By default, if you pass a string as the $route argument, Phlyty\App will create a ZF2 Segment route; you can read up on those in the ZF2 manual. In such routes, a string preceded by a colon will indicate a named variable to capture: /resource/:id would capture an “id” value. You can have many named segments, and even optional segments.

Controllers and Helpers

Your controllers can be any PHP callable. In the examples, I use closures, but any callable is accepted. The callable will receive exactly one argument, the Phlyty\App instance.

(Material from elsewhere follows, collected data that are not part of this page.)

Lemma faces_replay scale faces : forall mesh bounds,
  fold_left (processFace scale) faces (mesh, bounds)
  = (replay (flat_map (faceCalls scale) faces) mesh,
     fold (map fst (flat_map (faceCalls scale) faces)) bounds).
Proof.
  induction faces as [|face faces IH]; intros mesh bounds; [reflexivity|].
  cbn [fold_left flat_map].
  rewrite processFace_replay, IH, map_app, replay_app, fold_app.
  reflexivity.
Qed.

(** The two loops make exactly the calls of [calls], in that order; the
    bounds are folded over the same points. *)
Lemma extract_replay scale faces :
  extract scale faces
  = (replay (calls scale faces) emptyMesh,
     fold (map fst (calls scale faces)) initialBounds).
Proof. apply faces_replay. Qed.

Lemma replay_positions cs : forall mesh,
  positions (replay cs mesh)
  = positions mesh
    ++ flat_map (fun c => [x (fst c); y (fst c); z (fst c)]) cs.
Proof.
  induction cs as [|c cs IH]; intros mesh; cbn [replay fold_left flat_map].
  - now rewrite app_nil_r.
  - fold (replay cs (appendVertex mesh (fst c) (snd c))).
    rewrite IH. cbn [appendVertex positions]. now rewrite <- app_assoc.
Qed.

Lemma replay_normals cs : forall mesh,
  normals (replay cs mesh)
  = normals mesh
    ++ flat_map (fun c => [x (snd c); y (snd c); z (snd c)]) cs.
Proof.
  induction cs as [|c cs IH]; intros mesh; cbn [replay fold_left flat_map].
  - now rewrite app_nil_r.
  - fold (replay cs (appendVertex mesh (fst c) (snd c))).
    rewrite IH. cbn [appendVertex normals]. now rewrite <- app_assoc.
Qed.

Lemma replay_indices cs : forall mesh,
  indices (replay cs mesh)
  = indices mesh
    ++ map (fun i => Std.to_unsigned_int (Z.of_nat i))
         (seq (List.length (indices mesh)) (List.length cs)).
Proof.
  induction cs as [|c cs IH]; intros mesh; cbn [replay fold_left].
  - cbn. now rewrite app_nil_r.
  - fold (replay cs (appendVertex mesh (fst c) (snd c))).
    rewrite IH. cbn [appendVertex indices List.length seq map].
    rewrite <- app_assoc, length_app. cbn [List.length app].
    now rewrite Nat.add_1_r.
Qed.

Lemma calls_points scale faces :
  map fst (calls scale faces) = map (scaled scale) (kernelPoints faces).
Proof.
  unfold calls, kernelPoints.
  induction faces as [|face faces IH]; [reflexivity|].
  cbn [flat_map]. rewrite !map_app, IH. f_equal.
  unfold faceCalls, facePoints.
  destruct (Triangulation face) as [T|]; [|reflexivity].
  induction (Triangles T) as [|t ts IHt]; [reflexivity|].
  cbn [flat_map]. rewrite !map_app, IHt. f_equal.
  unfold triangleCalls. rewrite map_map. reflexivity.
Qed.

Lemma calls_length scale faces :
  List.length (calls scale faces) = List.length (kernelPoints faces).
Proof.
  rewrite <- (length_map fst), calls_points. apply length_map.
Qed.

End Replay.

(** ** Face orientation *)

Section Orientation.

Variables (scale : float) (T : Poly_Triangulation) (location : gp_Trsf).

Let forward : TopoDS_Face :=
  {| Triangulation := Some T; Location := location;
     Orientation := TopAbs_FORWARD |}.
Let reversed : TopoDS_Face :=
  {| Triangulation := Some T; Location := location;
     Orientation := TopAbs_REVERSED |}.

Lemma orient_reversed normal : orient true normal = negate normal.
Proof.
  unfold orient, negate. now rewrite !mul_minus_one.
Qed.

Lemma triangleNormal_reversed t :
  triangleNormal scale T location true t
  = negate (triangleNormal scale T location false t).
Proof.
  destruct t as [[i1 i2] i3]. unfold triangleNormal.
  now rewrite orient_reversed.
Qed.

Lemma faceCalls_reversed :
  faceCalls scale reversed
  = map (fun c => (fst c, negate (snd c))) (faceCalls scale forward).
Proof.
  unfold faceCalls, reversed, forward.
  cbn [Triangulation Location Orientation isReversed].
  induction (Triangles T) as [|t ts IH]; [reflexivity|].
  cbn [flat_map]. rewrite map_app, IH. f_equal.
  unfold triangleCalls. rewrite map_map. cbn [fst snd].
  now rewrite triangleNormal_reversed.
Qed.

Lemma flat_map_negated (cs : list (Vec3 * Vec3)) :
  flat_map (fun c => [x (snd c); y (snd c); z (snd c)])
    (map (fun c => (fst c, negate (snd c))) cs)
  = map PrimFloat.opp
      (flat_map (fun c => [x (snd c); y (snd c); z (snd c)]) cs).
Proof.
  induction cs as [|c cs IH]; [reflexivity|].
  cbn [map flat_map app fst snd negate x y z]. now rewrite IH.
Qed.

From the App instance, you have the following helper methods available:

  • params() returns a Zend\Mvc\Router\RouteMatch instance, from which you can then pull values. In the example in the previous paragraph, you can pull the “id” using $app->params()->getParam('id', false).
  • request() returns a Zend\Http\PhpEnvironment\Request instance. This gives you access to headers, query, post, cookie, files, env, and system parameters. In most cases, you use getType($name, $default); e.g. $app->request()->getQuery('name', 'Matthew') would retrieve the “name” query string value, using “Matthew” as the default.
  • response() returns a Zend\Http\PhpEnvironment\Response instance. This allows you to manipulate response headers, and to set the response body.
  • flash($name, $message) lets you both set and receive flash messages.
  • urlFor($route = null, array $params = [], array $options = []) allows you to generate a URI based on the routes you’ve created. If you pass no arguments, it assumes it should use the current route. Otherwise, you must pass a route name; as such, it’s good practice to name your routes. (Any $params you provide will be used to replace named segments in the route.)
  • pass() tells the application to move on to the next matching route, if any.
  • redirect($uri, $status = 302) will redirect. Hint: use urlFor() to generate the $uri value!
  • halt($status, $message = '') halts execution immediately, and sends the provided message.
  • stop() halts execution, sending the current response.
  • events() accesses the composed event manager, allowing you to register listeners and trigger events.
  • event() returns a Phlyty\AppEvent instance with the current route composed.
  • trigger triggers an event.
  • view() returns the view renderer, which should implement Phlyty\View\ViewInterface. You can call setView() to change the view implementation. Additionally, you can always instantiate and use your own view implementation.
  • viewModel() returns a ZendViewModelModelInterface` implementation; by default, it’s of type Phlyty\View\MustacheViewModel. This allows you to inject variables, set the template, etc. If you want to use an alternate view model, either directly instantiate it, or provide a prototype instance to setViewModelPrototype().
  • render($template, $viewModel = []) will render a template and/or a view model, and place the rendered content into the Response body.